Protagonismo estável
Queda de preços e leve redução de área marcam safra em Santa Catarina
Os meses de setembro e o início de outubro foram marcados por sucessivas e significativas quedas nos preços do arroz pagos ao produtor catarinense, e este é um dos motivos que deverá gerar uma leve redução na área cultivada na safra 2025/26. A avaliação é da economista Gláucia Padrão, do Centro de Socioeconomia e Planejamento Agrícola (Cepa) da Empresa de Pesquisa Agropecuária e Extensão Rural de Santa Catarina (Epagri). “Na comparação com o mesmo período da safra anterior, os valores caíram cerca de 55%, contrariando a tendência histórica de alta no segundo semestre, período típico de entressafra”, observou.
O movimento de baixa é atribuído ao excesso de oferta interna, resultado de uma safra robusta em 2024/25, à competitividade do grão dos países do Mercado Comum do Sul (Mercosul) no mercado brasileiro e junto aos nossos principais clientes de exportação — o que dificultou o escoamento do produto — e ao desaquecimento da demanda interna. Como consequência, o movimento de negócios encontra-se praticamente estagnado. “As indústrias reduziram a demanda pelo grão, pressionadas pela dificuldade de comercialização do arroz beneficiado junto ao atacado e ao varejo — este, por sua vez, se ressente da demanda do consumidor —, enquanto os produtores, desestimulados pelas cotações atuais — que não cobrem os custos de produção — evitam vender o que ainda têm estocado, gerando este cenário de baixo volume de negócios e cotações em queda”, acrescentou a especialista.
Diante desse contexto, a preocupação se estende à próxima safra. Com preços em queda, os produtores tendem a investir menos nas lavouras, o que pode resultar em menor produtividade e agravar ainda mais a rentabilidade do setor.
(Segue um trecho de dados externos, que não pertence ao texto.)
(** The candidate enters the pool under the key of its thread. *)
Lemma inv_enter tid r candidate first w :
  inv w -> threads w !! tid = Some (mkThread r (Inserting candidate first)) -> sessions w !! request_key r = None ->
  inv (move tid r (Running candidate first) (set_sessions (<[request_key r := candidate]> (sessions w)) w)).
Proof.
  intros Hw Eq Ek. pose proof (inv_threads _ Hw _ _ Eq) as [Hk Hy Hou Hpr Hre Hca]. cbn [phase thread_request] in *.
  destruct (Hca _ _ eq_refl) as (s & Es & Hopen & Hclose).
  assert (~ pooled w candidate) as Hnp by (apply Hou; by left).
  assert (forall t p, threads w !! t = Some p -> t <> tid -> candidate ∉ mentions (phase p)) as Hoth by (intros; apply (Hpr _ t); [by left|done|done]).
  assert (forall i, i <> candidate -> pooled (set_sessions (<[request_key r:=candidate]> (sessions w)) w) i -> pooled w i) as Hpo.
  { intros i Hi [k E]. cbn in E. apply lookup_insert_Some in E as [[_ ?]|[_ E]]; [done|]. by exists k. }
  split; cbn.
  - intros k1 k2 sid E1 E2. apply lookup_insert_Some in E1 as [[<- <-]|[N1 E1]], E2 as [[<- E2]|[N2 E2]]; try done.
    + destruct Hnp. by exists k2.
    + destruct Hnp. exists k1. by rewrite E2.
    + by apply (inv_keys _ Hw _ _ sid).
  - intros key sid E. apply lookup_insert_Some in E as [[<- <-]|[N E]]; [exists s; by auto|].
    destruct (inv_pool _ Hw _ _ E) as (s' & Es' & Hc & [Ho|(t & p & Ep & Hkey & f & res & b & Hph)]); exists s'; (split; [done|]; split; [done|]).
    + by left.
    + right. exists t, p. rewrite lookup_insert_ne; [split; [done|]; split; [done|]; by eauto|]. intros <-. rewrite Eq in Ep. by injection Ep as <-.
  - apply (inv_fresh _ Hw).
  - intros t p E. apply lookup_insert_Some in E as [[<- <-]|[Hd E]].
    + split; cbn [phase thread_request mentions outside own]; try (by intros; match goal with H : _ ∈ [] |- _ => apply elem_of_nil in H end); try done.
      intros sid key Hin E. apply list_elem_of_singleton in Hin as ->. cbn in E.
      apply lookup_insert_Some in E as [[<- _]|[_ E]]; [done|]. destruct Hnp. by exists key.
    + pose proof (inv_threads _ Hw _ _ E) as [Hk' Hy' Hou' Hpr' Hre' Hca']. split; cbn; try done.
      * intros sid key Hin E'. apply lookup_insert_Some in E' as [[<- <-]|[_ E']]; [by destruct (Hoth _ _ E ltac:(done))|by apply (Hy' sid)].
      * intros sid Hin Hp. apply (Hou' sid Hin). apply Hpo; [|done]. intros ->. apply (Hoth _ _ E ltac:(done)).
        clear -Hin. destruct (phase p); cbn in *; set_solver.
      * intros sid t' p' Hin E' Hd'. apply lookup_insert_Some in E' as [[<- <-]|[_ E']]; [|by apply (Hpr' sid t')].
        cbn. intros Hc. apply (Hpr' sid tid _ Hin Eq ltac:(done)). cbn. set_solver.
Qed.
A estimativa inicial para a safra 2025/26 apontava uma redução de 1,29% na área cultivada em Santa Catarina em relação à safra anterior.
A produtividade também deverá cair, passando para 8.506 kg/ha — o que representa uma queda de 4,91%. “Apesar disso, a redução reflete principalmente o desempenho excepcional da safra passada, que alcançou rendimentos expressivos, com a atual retornando a níveis considerados normais”, pontuou Gláucia Padrão.
Com a combinação entre menor área plantada e produtividade reduzida, a produção total de arroz em Santa Catarina deverá atingir 1,22 milhão de toneladas neste ciclo. Embora o volume seja menor que o registrado em 2024/25, a safra ainda é considerada positiva dentro de um cenário de normalização produtiva.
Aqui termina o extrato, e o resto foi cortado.